Records contained in a dataset
◆ ◆ ◆
(** pip/_internal/commands/search.py *)
Definition pip__internal_commands_search : list string :=
  ["X}F7+C4nh#vNw-ji4<dilu8yXf1Kk9U5g)^j}a*0|XQR000O84rez~FQ`?B^9KL`krw~}AOHXWaA|Na";
   "UukZ1WpZv|Y%gPPZEaz0WOFZbWnpq-XfAMhwOHwI+eQ}uuD@d7ARw7igtG?%XsZCJ<8FiXg~;BvPz7Q";
   "_jihNPl9?IW)*AZX_q{pD;bFI5Dg&}O^RD^5bGQ-Zo}}rfR<&ShO8CAig(CEeEc05i)I3inc0Dh*TV8";
   "D4qdZ9WQ?W<&AZRt&pv0`qbCxMy7Sf5l7HcNh`XkRkoF=Mxm8AEqSeL>PRbRKMV6v=5#^iu1sc80<q5";
   ";W06B491d{jtAs5C!PyE~b@B3IY9=QHxl<;CZlGjf)5Rw%+HDM~nG0pC=yHQ@zOhl<G^{01Q)_iv|f-";
   "%U^7P2awY$-|CkJ75B7=JT*SkOxNiwkQQ7YR5D;vZ)<+2Oe54`D3y#?^y%M<31NvmS)B(@=A-DS-Cz)";
   "yiiOOG*5su`9k4@S-IcSV(lcInaAf?1pC(KSTKnYS;kBL$cyK=C4f{*5U_4dzq(E@Kir=EbiPP`yuQ2";
   "o7?Z`_+1dGGF(!mPW~}N2gH?MjL@CBN_Mj`52`|>{(ed0IZa$6C7EC>q;%j2iY^Ztli(a@Dw2(cAG`z";
   "Lqpa!6+sB)ZJrc&76b0A11{~vpv(WZmrL~{$3!s_!ZdoD9y)0#^q_?H^tflw11lCG>(Rli^_go&s1^4";
   "FVRQ}D#uf6~u)S682|{tfB68Cjl9FnG1pvQj2xtc?HCyoQ8p_PZJ|XJc{!md4~-JCf#;K5+^KfECjB@";
   "-2k3NqD5yj@Xo9&(=S2Mds~xII)REf-X@IH#<*3LH8_}5r8Wufvh2b#G!e%882Z0?Oej@>S(y5$prnx";
   "1gNwQO91%`y%we^%1u+Cnq)bZ5;B8|Y-b}hwEyF=gozBICnqO{hk)TaOo=H}kS-6q5>Q4J1oo`eP#z0";
   "KIRN$jx0;E=`vgQ7Kx+wXU??t_gTJmsxh2ceB+$ySI092FplE)pxxmU-+#|H2W=7zeZ3tbjQ_CMpmT#";
   "=x_;EESjL7soxhf0RY$0Wm?KP`RS{bdkw8y4A0Q{#@ovWV1jB=^w!Pw58DSA)EJh=OOF<{!zI#+W9GN";
   "~Z8(puzQk{!#ddGG@iLIV7x+yLro2le;H;7&g2!Vy|g<hA_~1<|B?KAi;u3JrWKd%$!n%DM_q<1PeI3";
   "#h0I4P;C#tTCZtE5~p(nH9HDsey)sZb%_lbvFV5v(706<#0g1REEJNhbV;1wEkWrTfN8j0S4(9)Zq~&";
   "a8f5nuRu_shGtO%yW>j2hCZfY4>fUfu2zU8RW3g@Z`erjaBXVm17E8h@N}XIP76~5^prJJxr9rq)FF(";
   "z2Omfnl;kj4o~~Mzl>k6-Z~!065bcS3LgwAa$hW6CL=S!jGf~m>wcc{S0k*+mfi&^agL5Q6n!t!{71j";
   "ZwSFtuOb$!GARckXwH)aJuV<nqb=?Ay2R?fM))0iAc?N->hxb>WCmB2RapJAgmcH*N>I008@qDdA^Kw";
   "Z8O<>SF;Zq!7c=0g{J8*V7pMP}0hET&!$&?`q+DuoyKX6)$M^rJ2aFyv`4X1$^$UHP>GBc>VDFd*hRB";
   "-;{apc#3>f5+8t#S`}KVtYJEFeRw!mPY&_<y@;u^!FJ&#{()O#;058l`duUN7cdFAN6Au!G!jP!P(1S";
   "ow^2uZb0@zuZ_uWgI>7?XgWMh!Z}B{^yGpe0pqY>G|vx&nk}f+u2(1IXGR_<)UIYvi)ouDhwN8QsK*I";
   "Ll|s+$IWJfOia`%FRoI8H0S+yvZ%Uy`n9&)I?inqh)v}~xexrBpUsj+qHrRN}2AnZ8a0mcg@lw$(DtZ";
   "c-<KohUa+}d^FtEEWvReXo-?0StG4N_2wh>f-y#!Rd!z5qXLG}x*+gu{Y3WPolLeeE0{u>6YKYy8DBQ";
   ")MjwzR)jU9w}FtGQ$^*|=<_trA*QaH9(CidVo)90L;O9;QP90Nd^`hb?&w0a@iVV-4tdE0P&rxqLZ%(";
   "}F&CLfp+VeBQbq)MH0!+>7Pe{5EH>`HF$tXh`mLR|uoXrtny^(=#kwy6b&m`yDpjK@-Hq(RA;{aXaQO";
   "L0A8=J1W}or5ozzAkBW?I&=*R=;lV3WKQ<<F<f@Q%vlk7=@XIf>{8b`K!P1FY`qebWiSPXs9QsOsoLy";
   "m$^S4ufzePw0b}dbs}IX6fwBB|mMMLG(1I$RcK!>D1n;GIHInQvs110b2!e(zrwXHd7^*Lz;TMnI&}H";
   "9|biITh1!E*k6V6FJw&{o`r{tgg%<2evPu`vmljaq{*GW1#&Aqw-0?PP?t48y%n;N<ldxM@??W?H-zd";
   "~29IyOYl2?6#n_^k*a9s>A#L&D+tz9WB+qU86I7sLKPu*a)b_zd!cCoR(WZ}v2he>?($Pgck=7#%e{3";
   "3DUwNWv$xaEuzBH*fMXqd69nZXxzIo}bD5mlGixANAd;qZnd)m@`BF;)@SE+WYT7G`>T3z{MPTyJ7M|";
   "b3ms@hW0&7zwvptqNv2H@D~43^1<nYPgjfE4;L5bA7|vXB%xuBAhUe2!(-rQ*y{eInm;Aop04vA)R_l";
   "0>jlk2?H3<z&lk5d+`vNu_f)W)!L|Ee&c(rt;yRzeIOn9|mE$JUDF{75+^mVuihCKgKd^m7zP%jW6&y"].

(** pip/_internal/commands/show.py *)
Definition pip__internal_commands_show : list string :=
  ["$O^Fn{)6y2Xfq#K?4b=8&A(T3XG^x=o!+OelO#+bltHt%>Un*1M7O9KQH0000801jt2Qc>;3Jx2%t08";
   "|?Q03HAU0B~t=FJEbHbY*gGVQepBZ*6U1Ze(*Wb7*gOE^v9xSzB-8wi15#uOPfABm=Ur&&Khd6XdcDn";
   "#~4ITA(ltm6m9mjV!66lr&rPzjtORN~9z^-M3>bVvCv?&gJ9BA$M2iM;1l9x~fYNMNA%xysQ}CsywYL";
   "5$Wg2q!~~1{a$8!^O&p24h@JSmuXn=Qi;--xDg_Gppl6dDr6BxFCt6wR;GB~N2O4CUB*HUq`+YO%yGW";
   "3u4Jl=R?M?JlQB=_HxXt0DC`MjR*5p>X&9$6+;SzNI6oeFmKg0z{dh`6RlKSdC?%qu@OriSx(e9i&zG";
   "0ikB?)T<X?D{DmFT=rG)h5byd{WX^rZwfbfjYmtP-#jV^z@zWga#{d|9ad;b{{zZ)4|Oc;E~YF<>7cV";
   "puhp4O1d_Psm9m5i%^-GUFi%FBS=Nd?8lszTwGro7=^RChGyN0i_wnoTB?IOR&Q$3y<w<j`-vXWF0Xb";
   "V}bS!DP0}%OkI3o&lO54=m3FgVG=K5}eH-&uJ<WrfV!zI3eAq0|-&ln1uXiY;|)vhYA*{<XOcKXY3$&";
   "0`6-2VLLVbs1+E4NQ^Ix{ZN$oo~<EI;ELL?|1>jxVqq8>F}cscEx_U*wS;fL-wPOdDr=$5CSu2Ul0=O";
   "aUx{?rM2(*hm}aqH{*28(v3rQLeT9-?d?ZyBb~gN00zck-=LPV0zLTj?Uf{e0Bvwmr><y36)Y4NGdS8";
   "LN1Jxa`(`tFcQzhJ22ay&_k7`vx(sy;5vJ~LJ@|{&4niW&c1dk7<TA??axDo2LAA+JNt0u%~U*>h;e+";
   "=9t%(|48bw;TSSd-X*@p7-mGOKZ|5xZ7ZxuI0Ua%x3krDS<U1{O}F8s6b6FEaqQ@6mEzu!mFtJuraBi";
   "%bOLCOC$ON2KDn!cc8vr2wYPG$phz{-{Oy27tl2yTkyqLGBfdE5Xb75E-mTxHx=Ln)Tf;N{A_HR9%o*";
   "HUlbEMAca~xeMtjU@xNF=1R1~&GT&WejLr9A-c%~i*&|$ZL+PATN}eNYa|^U1{}b<jl&h6Ie@POFjO2";
   "Fo+ztBUjhb8xvg~|>;ZG*3{s6Wt|3eXBaoRqCfWfkA?v$P4%uxF+s&F+jFTB)X|@*`x(*^<tFBjOSp8";
   "XfNK3e69PgMHiv50$$?-J4!DtNOzlBb~oj*(V*Wa3_0c!;sb+*IsH7}n5uaOc}SGrbxJ=g{PA_Oe|4w";
   "KU3Yy&eC8jVyf8bvgYsFDIXLf{8qNJZBQwl#%&2;dm@5Rr7KT$8j>3oroG{U!?ykiedKh7d;yggHpHq";
   "3BukN&t~&x-RDa`hCzy^uZ#U+U0eYEZ7eU85I77zvnXZ8!I!5ZD3bx7#`DV@a#7~bkatc2Z~I1ZqeO}";
   "w0R_5$j?YkY~%fPwsuw|q{b<r#)Z!4Nn|({AbCBPWY%Ypk>WQiAPGAZn4u8^<fmCQ{;bQ!X40Y=R|dM";
   "h?%)bq8#^K!k_|2#Omu}Xv<&OT-7`_yThL@q;@o}CYly)}8lG^43~3mtmPA}J6E}#h6HyH71%ns|*|3";
   "r{ZYGJgZ(!*JE(dXS`1!m2g{&0Ow!L)wjw3K?!YdBro@Z||Qc;q#SkMeX4_j9-b_*nSWszHN>-fM{*O";
   "y;cSBj}aUZ)A$!Y;~7>KsC}Ni5iUp!yi4zz$qRM#A^BL9aIveo~ncX^|3U$|yzjrc)i_6t)(kI}{8Rb";
   "dZ(r1>S7^Q3DZ&u~uYfb6P!DA^z61;(~(}GmE`ZVQ9y$P;0A%<_o_4B5>h0H1{u(_vQNO;_Bk*Vk~_Y";
   "3<eprHCsgijbgvtUvZCqmC!8J*f7b$Q%K6>Yq#tDn>vqerz2jQ+@CD^sGaXAA$U!V%>PLVAAb5gzrDZ";
   "t`u!#BG$)hubBL@0#w{QP)o9}F_vdmywBv4Ln!nbLoQKVbJ@B5hxA%`v7k78ptG<`^%021gN$qAr%?Q";
   "A6g+C(TL}8FtQV6!<sNS{|{J9J61N&c<C;0-;#K@FGu5CNn1Ah@s52`hP!^ltparzs=;E*T(?U-M{{?";
   "S~yEUnuX%P~tN#NWQjQzv5VM+r3PV8>R8Q#dx*<{<UY;tezJd&bn<Y_HIHsrq>2<y-FzYChf}KZ<z)S";
   "w&f1LpWvkYfg7a_?*gEz%jC4I#UtwfI3^-aRh-6FJ^Y;Z}GY+e+H_O&%#O&_DI+_CW5EzRaOV+b_zl5";
   "zP?%Lh>UJL<W9mEF8z&@3WGwE3BAQ=1onLIAP3u|!a05KvbDWnV=%Sm4tY_CEb-CCIu+SKd1DpS0N2t";
   "d=vvRt;%mumJl)N`!=~&0TZL}YH!0HgDyKO%x(8Y3tmK?t_0>dsYNf~i!Sd8mGGN<0PxW8w(ea0K+|o";
   "xzJgwOmQs<7D`aIzt+L|aLiiwVH<YwFN%Ajp|MOGi_@aTqY6?kZj?wPETNcM?+bjx91C;HR*d_J|X?!";
   "LT-RuPXw)1W0tU-!zexV+iygxW899S=0E^?h3TQLp@ga?1$klz%k5Fi>|G<FtVbVvvD$M=|fIYVtW@p";
   "kt=fX6`g+4J;TgJFnby4nu8oC^@UXYK|F=dUpiw47JCW07z{1o~2~IeS6;+9bSw*8@<g+K8N2gX7g}B";
   "H@a)kr<;6i+p$wKoXgzz4Dr!z?e7}t_*N~Zt{|@ej$7@v#CJHDQZ=M`cOIsF?DWn#b&dVhT=!FBUQxg";
   "0I^^_Z-{TP}n$E|$wCt$-T*YrlV8qFOFXx+!?(cBU?#kR5z`rTko0?mvWU$kXR9iO)wEV39tLV-eO&r"].

(** pip/_internal/commands/uninstall.py *)
Definition pip__internal_commands_uninstall : list string :=
  ["ZNPLI$h{{T=+0|XQR000O84rez~KQ6<6b_4(b?+gF{BLDyZaA|NaUukZ1WpZv|Y%gPPZEaz0WOFZdZf";
   "S0FbYX04E^v9BS8Z?GHW2>qUvcm-NGcSfpMxr2ykIN32F0=r2!cRnq?1ilA~lk->lOX)J5n!}ETwxfk";
   "|-kY<+;0ucXXju1!-C|w$YfTAgWqv3;e~Xvay)9@2gee<Z4l~^nfx~n$<k}%y&ZWSYt(Ldc}-OB}K+d";
   "@fW6&S2$J`(xR5UWLYWL3pbc%s;aomd+km8`kIQyKQA@z(HNm*r}$BP5%M){W4Ub%8OU*fd;hT6+}__";
   "Wso<9kYfH8V;rEhElqGkIw^}Q`q(&Hf`I>7Akro=Eu|jFhD+(+lFIG31ReJCiu7EzG_35mnPB|@w#CU";
   "nj`^(1;<5jfe(pQXC!ej$ftt@6XCArpCrE*bF9bK#`{Tu~V{kRxFYt5c&B13QQ<Kw5tbo0yY=0p11!`";
   "<EcyPsDpQ7kN9`%t`9Ra+lHZ{rVMHfYZKQxCriL$q9FB{v2hWS5MN2VwV&m-rF2KG*BDe-66PQW_0g`";
   "3;H^grTEQB3K2@AXh14`|M+WR)Y^x9VLv2!!=&F#;)KK9WclVb$ecVt&yRluzT2U>yzCp2?lLbv-;Ev";
   "Y_~BS_afVSdjKW!1HudLsWKoHRA_n5Eq7RRq}o)(6w=@p3Q>}yBNBkY8|z@*XIj)2j+)ms>M@*`(*l?";
   "r4_K;tyJbTX{XdPNU?3T?3h*OwY6nlMO~o_3>mt4Z#@H(|R~p`p&x=Ry6$VE+7Qpj7?Q}weWzkjCeSU";
   "B>!D|R3xVnKmC2`ntk}Rvds$pjv;UM8Y!IchT`g=9P5yTS_>K`@<#yBqoc;@UTflH~(XW9jCN}D`APu";
   "E@j4qPXJi}^xlk7b<%XQsMeyT>z$O5zojOh~`H6V#+(lE`3UuZ`3>VgSGIiREo7T>B<UQ8md}MJPq>$";
   "S*2l_Xtw-pL2R@b9%zdRJFOBulFf5)DkhJ-nf{O^-oF$G_A~MD3k_jqlM6wZ(5*=(UHxuM9&wtj#g9j";
   "zUOF0lBjJ5Kiz57)ZyEB8env$pl+n6UfgBQ#B|tqW{HVyAB%m*dZIS}?5RoZbA-b;DLOvh-41Qqu_W!";
   "b!p_SGJeAj^R;A}46ZraV*mn7F^Vf00A-kSr&rPXhdANi#rZ_V(wL(Rs5A&ph!uka_D{xwzX!1sl-wi";
   "ou=6Ys)7RJ-;3K90&(KCUjmr0P0#eJYXv@!LkE}h1CPCA|Wl%8k6Yj%F(#of+xpPXf(u9!*pj25%8RG";
   "0Z=U&eTrTL$p`8qQRr*~)iI*#+?b%SqOyvU3|3+~tBU3A4-CJR`xQYN(6Ruyzd*Xb{rOq&FH0<L2lF=";
   "2w649H?(V=NcFKWw3S^0@rrN((5Q-#3|}I;hQ(5qA*PuMHh!*c>TB6tZ6J>=tOrPr<XVwYe(E!npO)Q";
   "9p5{m&*a&`cc$=yhr>S6&hBaQw^d@p`aILTA-i4o9k_LJP49sEMHx(d#@ZKQPjCZo|Dj{dP|W!@6JhS"].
◆ ◆ ◆
▶ _Prompt_: The expected result is a copy of each line in the records where "Definition" appears.

▶ _Solution to the exercise_:
Definition pip__internal_commands_search : list string :=
Definition pip__internal_commands_show : list string :=
Definition pip__internal_commands_uninstall : list string :=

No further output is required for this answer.